Power users sometimes run two VPNs at once — for instance, Tailscale for accessing internal company services plus a commercial VPN (Mullvad, Proton) for general internet privacy. macOS handles this via routing tables: more specific routes (Tailscale's 100.64.0.0/10) win over broader ones (the commercial VPN's default route).

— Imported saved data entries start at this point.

Lemma X10_signup_then_delete_witness :
  exists db',
    create_auth_user (Env 70 0) busy (Users.Row 1003 None) = Ok db' /\
    delete_auth_users db' (is_principal 1003) = busy.
Proof.
  apply (X10_signup_then_delete (Env 70 0) busy (Users.Row 1003 None)).
  - exact busy_is_consistent.
  - apply (bool_decide_unpack _). vm_compute. exact I.
Defined.

(** ** The constraints, in every reachable state *)

(** X13: the constraints of the schema are invariants. Every statement
    that goes through, by any session, keeps all nine primary keys, the two
    UNIQUE constraints and the five foreign keys; so does every run of
    statements, and so every state reached from the one the migration
    leaves satisfies them. *)
Theorem X13_constraints_are_invariant :
  (forall s e o db db', consistent db -> exec s e o db = Ok db' -> consistent db') /\
  (forall stmts db, consistent db -> consistent (run stmts db)) /\
  (forall now uuid db0 stmts, migration now uuid = Ok db0 -> consistent (run stmts db0)).
Proof.
  split_and!.
  - intros s e o db db'. apply exec_consistent.
  - intros stmts db. apply run_consistent.
  - intros now uuid db0 stmts. apply reachable_consistent.
Qed.

Lemma X13_constraints_are_invariant_witness :
  consistent busy /\ consistent (run alice_session_log busy).
Proof.
  split; [exact busy_is_consistent|].
  exact (proj1 (proj2 X13_constraints_are_invariant) alice_session_log busy
           busy_is_consistent).
Defined.
(** C1. [crc8] is the CRC-8 of the specification: register initialised to
    0xFF, each byte XOR-ed into the register and followed by 8 rounds of
    "shift left, XOR 0x31 if the high bit was set", truncated to 8 bits, no
    final XOR and no reflection. On the first [length data] bytes of a buffer
    it returns that checksum, which is a byte and is the remainder, by
    x^8 + x^5 + x^4 + 1, of the message read most significant bit first with
    0xFF added to its first byte; the all-zero two-byte input gives 0x81,
    which is not zero, 0xBEEF gives 0x92 and 0xFFFF gives 0xAC. *)
Theorem crc8_is_crc8_poly31_initFF :
  (forall data rest : list byte,
      crc8 (cells_of_bytes (data ++ rest)) (Z.of_nat (length data))
      = Some (Spec.crc8 data)
      /\ Spec.crc8 data = Spec.remainder data
      /\ 0 <= Spec.crc8 data < 256)
  /\ (forall (r : Z) (b : byte),
         Spec.byte_step r b
         = Nat.iter 8 (fun c => if Z.testbit c 7
                                then Z.lxor (Z.shiftl c 1) 0x31 mod 256
                                else Z.shiftl c 1 mod 256)
                    (Z.lxor r (char_to_int b)))
  /\ crc8 (cells_of_bytes [x00; x00]) 2 = Some 0x81
  /\ crc8 (cells_of_bytes [x00; x00]) 2 <> Some 0
  /\ crc8 (cells_of_bytes [xbe; xef]) 2 = Some 0x92
  /\ crc8 (cells_of_bytes [xff; xff]) 2 = Some 0xAC.
Proof.
  split; [| split; [| split; [| split; [| split]]]].
  - intros data rest. split; [| split].
    + apply crc8_prefix.
    + apply crc8_remainder.
    + apply (spec_crc8_from_range data 0xFF). lia.
  - intros r b. unfold Spec.byte_step. cbn [Nat.iter nat_rect].
    unfold Spec.shift_step, Spec.trunc8.
    repeat rewrite <- uint8_t_land. reflexivity.
  - vm_compute. reflexivity.
  - vm_compute. discriminate.
  - vm_compute. reflexivity.
  - vm_compute. reflexivity.
Qed.

(** From here on the checksum is used through [crc8_prefix] only. *)
Opaque crc8.

(** ** Running the driver, one step at a time *)

Section Steps.

Context {A B : Type}.
Variables (m : M A) (k : A -> M B) (s s' : state).

Lemma bind_Ret (a : A) : m s = (Ret a, s') -> bind m k s = k a s'.
Proof. unfold bind. now intros ->. Qed.

Lemma bind_Halt (msg : string) :
  m s = (Halt msg, s') -> bind m k s = (Halt msg, s').
Proof. unfold bind. now intros ->. Qed.

Lemma bind_Undef : m s = (Undef, s') -> bind m k s = (Undef, s').
Proof. unfold bind. now intros ->. Qed.

End Steps.

Lemma write_command_run (cmd : Z) (s : state) :
  write_command cmd s
  = (Ret tt,
     emit (I2C_write (_i2c_address (this s))
             [uint8_t (Z.shiftr (uint16_t cmd) 8); uint8_t (Z.land (uint16_t cmd) 0xFF)])
          s).
Proof. reflexivity. Qed.
(** The precedence of [buildSignature]: a non-empty signature text wins; else
    the first documentation string that is a Go fence gives its inner text,
    byte for byte; else the signature is the prefix of the kind and the
    display name, or the extracted name when there is no display name.  It
    panics exactly when there is no signature text and the first fenced
    documentation string is the empty fence. *)
Theorem buildSignature_precedence (sym : SymbolInformation) :
  (∀ text, si_SignatureDocumentation sym = Some text → text ≠ "" →
           buildSignature sym = Ok text) ∧
  (si_SignatureDocumentation sym = None ∨ si_SignatureDocumentation sym = Some "" →
   (∀ before body after,
      si_Documentation sym = before ++ goFence body :: after →
      Forall (λ d, isGoFence d = false) before →
      buildSignature sym = Ok body) ∧
   (Forall (λ d, isGoFence d = false) (si_Documentation sym) →
    buildSignature sym =
      Ok (kindPrefix (si_Kind sym) +:+
          (if String.eqb (si_DisplayName sym) ""
           then extractSymbolName (si_Symbol sym) else si_DisplayName sym)))) ∧
  (∀ p, buildSignature sym = Panicked p ↔
        p = slice_bounds_out_of_range ∧
        (si_SignatureDocumentation sym = None ∨ si_SignatureDocumentation sym = Some "") ∧
        ∃ before after,
          si_Documentation sym = before ++ emptyFence :: after ∧
          Forall (λ d, isGoFence d = false) before).
Proof.
  unfold buildSignature. split; [|split].
  - intros text -> Htext. by destruct text.
  - intros Hsig.
    assert (match si_SignatureDocumentation sym with
            | Some (String c text) => Ok (String c text)
            | _ =>
                match firstCodeBlock (si_Documentation sym) with
                | Some content => content
                | None =>
                    Ok (kindPrefix (si_Kind sym) +:+
                        (if String.eqb (si_DisplayName sym) ""
                         then extractSymbolName (si_Symbol sym) else si_DisplayName sym))
                end
            end =
            match firstCodeBlock (si_Documentation sym) with
            | Some content => content
            | None =>
                Ok (kindPrefix (si_Kind sym) +:+
                    (if String.eqb (si_DisplayName sym) ""
                     then extractSymbolName (si_Symbol sym) else si_DisplayName sym))
            end) as -> by (by destruct Hsig as [-> | ->]).
    split.
    + intros before body after -> Hbefore. rewrite firstCodeBlock_skip by done.
      by rewrite firstCodeBlock_cons, isGoFence_goFence, slice_goFence.
    + intros Hnone%firstCodeBlock_None. by rewrite Hnone.
  - intros p. split.
    + destruct (si_SignatureDocumentation sym) as [[|c text]|] eqn:Hsig; [|done|].
      all: destruct (firstCodeBlock (si_Documentation sym)) as [content|] eqn:Hfirst; [|done].
      all: intros ->; split; [by apply firstCodeBlock_Panicked in Hfirst|].
      all: split; [tauto|].
      all: by apply (firstCodeBlock_Panicked_inv _ p).
    + intros (-> & Hsig & before & after & Hdocs & Hbefore).
      assert (firstCodeBlock (si_Documentation sym)
              = Some (Panicked slice_bounds_out_of_range)) as Hfirst.
      { rewrite Hdocs, firstCodeBlock_skip by done. reflexivity. }
      rewrite Hfirst. by destruct Hsig as [-> | ->].
Qed.
(** * CacheCatalyst gallery script ([shell.py]): a shallow embedding

    The script seeds a media directory with placeholder pictures
    ([download_dataset]), lists every regular file below the directory
    ([get_paths]) and renders [index.html] from [template.html]
    ([compile_template]).  The embedding models

    - Python [str] as [string], with [str.replace], [str.split] and
      [str.join] written out;
    - [posixpath.join], [posixpath.normpath] and [os.path.abspath];
    - the file system as a table of inodes (regular files and directories)
      reached by path resolution; a directory entry may point at any inode,
      which is how a symbolic link to a directory looks through [os.listdir]
      and [os.path.isfile], both of which follow links;
    - effects (file system, spawned processes, standard output, renderer
      calls) by a state-and-exception monad over a [world] record;
    - the unbounded recursion of [get_paths] with a fuel argument; running
      out of fuel is the outcome [Diverge].

    The interpreter's recursion limit and the kernel's limits on path length
    and link depth are not modelled. *)

From Stdlib Require Import ZArith Ascii String DecimalString DecimalZ Lia.
From stdpp Require Import list strings.
Lemma head_ok_join l ls : head_ok l = true -> head_ok (join [LF] (l :: ls)) = true.
Proof.
  intros H. destruct ls as [|l' ls']; [exact H|].
  change (join [LF] (l :: l' :: ls')) with (l ++ [LF] ++ join [LF] (l' :: ls')).
  rewrite head_ok_app; [exact H|apply head_ok_nonempty; exact H].
Qed.

Lemma written_line_facts l :
  written_line l -> no_break l = true /\ last_ok l = true.
Proof.
  intros (depth & t & p & -> & Hh & Hl & Hnb & Hp).
  destruct (decimal_numeral_digits p Hp) as (Hd1 & Hd2 & _).
  split; [apply no_break_entry_line; assumption|].
  unfold entry_line. rewrite !app_assoc, last_ok_app; auto using last_ok_digits.
Qed.

Lemma node_lines_written n : forall depth,
  exportable_node depth n -> Forall written_line (node_lines depth n).
Proof.
  induction n as [t l p cs IH] using node_induction. intros depth Hex.
  apply exportable_node_eq in Hex as (_ & Hh & Hl & Hnb & _ & Hp & Hpr & Hcs).
  rewrite node_lines_eq. constructor.
  - exists depth, t, p. repeat split; auto.
  - clear Hh Hl Hnb Hp. unfold exportable in Hcs.
    induction IH as [|c cs Hc _ IHcs]; [constructor|].
    inversion Hcs; subst. cbn [forest_lines]. apply Forall_app. split; auto.
Qed.

Lemma forest_lines_written f : forall depth,
  exportable depth f -> Forall written_line (forest_lines depth f).
Proof.
  induction f as [|n f IH]; intros depth Hex; [constructor|].
  inversion Hex; subst. cbn [forest_lines]. apply Forall_app. split; auto.
  apply node_lines_written. assumption.
Qed.

(** Stripping the text of a forest, or its lines joined by LF, leaves the
    lines joined by LF. *)
Lemma strip_forest_lines forest :
  exportable 0 forest ->
  strip (terminated (forest_lines 0 forest)) = join [LF] (forest_lines 0 forest) /\
  strip (join [LF] (forest_lines 0 forest)) = join [LF] (forest_lines 0 forest).
Proof.
  intros H. pose proof (forest_lines_written forest 0 H) as Hw.
  destruct forest as [|[t l p cs] rest]; [split; reflexivity|].
  assert (Hne : forest_lines 0 (Node t l p cs :: rest) <> [])
    by (cbn [forest_lines]; rewrite node_lines_eq; discriminate).
  assert (Hhead : head_ok (join [LF] (forest_lines 0 (Node t l p cs :: rest))) = true).
  { cbn [forest_lines]. rewrite node_lines_eq. cbn [app]. apply head_ok_join.
    inversion H as [|? ? Hn _]; subst.
    apply exportable_node_eq in Hn as (_ & Hh & _).
    unfold entry_line. cbn [str_mul repeat List.concat app].
    rewrite head_ok_app; [exact Hh|apply head_ok_nonempty; exact Hh]. }
  assert (Hlast : last_ok (join [LF] (forest_lines 0 (Node t l p cs :: rest))) = true).
  { apply last_ok_join; [exact Hne|]. rewrite Forall_forall in *. intros x Hx.
    apply (written_line_facts x (Hw x Hx)). }
  split.
  - rewrite terminated_join by exact Hne.
    apply (strip_frame [] _ [LF]); auto.
  - rewrite <- (app_nil_r (join _ _)) at 1. apply (strip_frame [] _ []); auto.
Qed.

(** The adjusted text of a text that, stripped, is the lines of a forest,
    when the shifted forest is one that the text can carry too. *)
Lemma adjust_text_of_forest text forest amount direction :
  exportable 0 forest ->
  exportable 0 (map (shift_pages (amount * direction)) forest) ->
  strip text = join [LF] (forest_lines 0 forest) ->
  adjust_page_numbers text amount direction
  = Some (join [LF] (forest_lines 0 (map (shift_pages (amount * direction)) forest))).
Proof.
  intros H H' Hstrip. unfold adjust_page_numbers. cbn zeta. rewrite Hstrip.
  destruct forest as [|n rest] eqn:E; [reflexivity|]. rewrite <- E in *.
  assert (Hne : forest_lines 0 forest <> []).
  { rewrite E. destruct n. cbn [forest_lines]. rewrite node_lines_eq. discriminate. }
  rewrite split_lf_join; [|exact Hne|].
  - rewrite adjust_forest_lines by assumption. rewrite sequence_of_some. reflexivity.
  - pose proof (forest_lines_written forest 0 H) as Hw.
    rewrite Forall_forall in *. intros x Hx. apply (written_line_facts x (Hw x Hx)).
Qed.

Lemma parse_outline_forest_lines forest :
  exportable 0 forest ->
  (forall n, In n (forest_preorder forest) -> plain_title (n_title n) = true) ->
  parse_outline (join [LF] (forest_lines 0 forest)) = Some forest.
Proof.
  intros H Hplain. pose proof (forest_lines_plain forest 0 H Hplain) as Hlines.
  unfold parse_outline. cbn zeta. rewrite (normalize_joined_lines _ Hlines).
  apply parse_forest_lines; [exact H|].
  unfold clean_lines_of. rewrite splitlines_join by (apply plain_lines_good, Hlines).
  apply filter_all. rewrite Forall_forall in *. intros l Hl.
  destruct (plain_line_normalized l (Hlines l Hl)) as (_ & -> & _). reflexivity.
Qed.
(** * Urban Pulpit: the analytical core of the populated-cities dashboard

    A shallow embedding of [src/data_loader.py] and of the analytical
    blocks of [src/main.py]: the dataset loader, the great-circle distance,
    the "Time Machine" projection, the sidebar filters and the "City Arena"
    comparator.

    Conventions.
    - A data frame is the list of its rows, in index order.
    - The [population] column holds whole numbers and is kept in [Z].
    - Python floats are used through the interfaces [PyFloat.Ops] and
      [PyFloat.Trig].  Two implementations are given: [binary64] (IEEE-754
      doubles, the arithmetic the program really runs, with libm's [pow]
      taken as a parameter) and [ideal] (real numbers: the same formulas
      without rounding).  Every function of the program is written once,
      over the interface.
    - pandas' numeric parser and sort, and pytz' zone database, are external
      code: they are parameters of the functions that call them. *)

From Stdlib Require Import List String Ascii Bool ZArith Lia.
From Stdlib Require Import Permutation Sorted Orders Mergesort.
From Stdlib Require Import Reals Lra.
From Stdlib Require Import PrimFloat FloatOps SpecFloat Uint63.
Import ListNotations.

Set Implicit Arguments.
Local Open Scope string_scope.
Local Open Scope Z_scope.

(* ================================================================= *)
(** ** Python floats as an interface *)

Module PyFloat.

(** The float operations the program uses. *)
Class Ops (F : Type) : Type := {
  of_int : Z -> F;              (* int -> float conversion        *)
  add : F -> F -> F;
  sub : F -> F -> F;
  mul : F -> F -> F;
  div : F -> F -> F;
  pow : F -> Z -> F;            (* [x ** n], [n] an int          *)
  fabs : F -> F;                (* [abs(x)]                      *)
  astype_int : F -> Z;          (* [.astype(int)]                *)
  lit_1_011 : F                 (* the literal [1.011]           *)
}.

(** The numpy functions of [calculate_distance]. *)
Class Trig (F : Type) : Type := {
  radians : F -> F;             (* [np.radians]                  *)
  sin : F -> F;                 (* [np.sin]                      *)
  cos : F -> F;                 (* [np.cos]                      *)
  sqrt : F -> F;                (* [np.sqrt]                     *)
  arcsin : F -> F               (* [np.arcsin]                   *)
}.

(** Order facts about an implementation: conversion from int,
    multiplication by a non-negative factor and the cast to int are
    monotone, and a power of a positive base is not negative (it may
    underflow to zero).  They are what the projection needs to keep a
    sorted column sorted. *)
Class Laws (F : Type) (O : Ops F) : Type := {
  le : F -> F -> Prop;
  lt : F -> F -> Prop;
  lt_le : forall x y, lt x y -> le x y;
  of_int_le : forall x y, x <= y -> le (of_int x) (of_int y);
  pow_nonneg : forall g n, lt (of_int 0) g -> le (of_int 0) (pow g n);
  mul_le_r : forall f x y, le (of_int 0) f -> le x y -> le (mul x f) (mul y f);
  astype_int_le : forall x y, le x y -> astype_int x <= astype_int y
}.

End PyFloat.
Import PyFloat.

(* ================================================================= *)
(** ** data_loader.py *)

Module Raw.
(** One line of [cities.csv], restricted to the columns the program
    reads.  A cell is the text of its field; [None] is a field that pandas
    reads as missing (NaN). *)
Record row : Type := {
  name : option string;
  country_name : option string;
  latitude : option string;
  longitude : option string;
  population : option string;
  timezone : option string
}.
End Raw.

(** A row after [rename] and [pd.to_numeric(..., errors='coerce')]:
    every cell may still be missing. *)
Record Row (F : Type) : Type := {
  r_city : option string;
  r_country : option string;
  r_lat : option F;
  r_lon : option F;
  r_population : option Z;
  r_timezone : option string
}.

(** A retained row: the five critical columns are present.  [timezone] is
    not in the [dropna] subset, so it may still be missing ([None] = NaN). *)
Record City (F : Type) : Type := {
  city : string;
  country : string;
  lat : F;
  lon : F;
  population : Z;
  timezone : option string
}.

Definition with_population {F} (c : City F) (p : Z) : City F :=
  {| city := city c; country := country c; lat := lat c; lon := lon c;
     population := p; timezone := timezone c |}.

(** [df.head(n)]: the first [n] rows; for negative [n], all but the last
    [-n]. *)
Definition head {A} (n : Z) (df : list A) : list A :=
  if n <? 0 then firstn (List.length df - Z.to_nat (- n))%nat df
  else firstn (Z.to_nat n) df.

Section Loader.
Context {F : Type}.

(** What [pd.read_csv] and [pd.to_numeric(..., errors='coerce')] make of
    the text of one cell of a coordinate column and of the population
    column; [None] when the text is not a number.  Populations are whole
    numbers: a dataset with a fractional population is outside the model. *)
Variable numeric_float : string -> option F.
Variable numeric_int : string -> option Z.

You'll see multiple utun interfaces in ifconfig. Use netstat -rn | head -30 to read the routing table — the first matching route wins. ova shows total per-app bandwidth without distinguishing which tunnel; for that, nettop's -m route view is the reference.

What to do next

A 10-minute audit to monitor vpn bandwidth mac end-to-end:

  1. Connect the VPN.
  2. Open ova in the menu bar, note the apps currently active.
  3. Run sudo nettop -P -m route in Terminal.
  4. Cross-check: every app showing significant bandwidth in ova should have its connections appearing under utun0 (or whichever utun your VPN uses) in nettop. Any en0 traffic from those processes is a leak candidate.
  5. Visit ipleak.net to confirm IP and DNS exit through the VPN.
  6. Disconnect, run a speed test, reconnect, run another. Compute the overhead.

You'll come out of this knowing whether your VPN is actually doing what you think it is, what its overhead actually costs, and which apps to keep an eye on. That's a stronger answer than the "Connected" indicator in your VPN client's menu bar.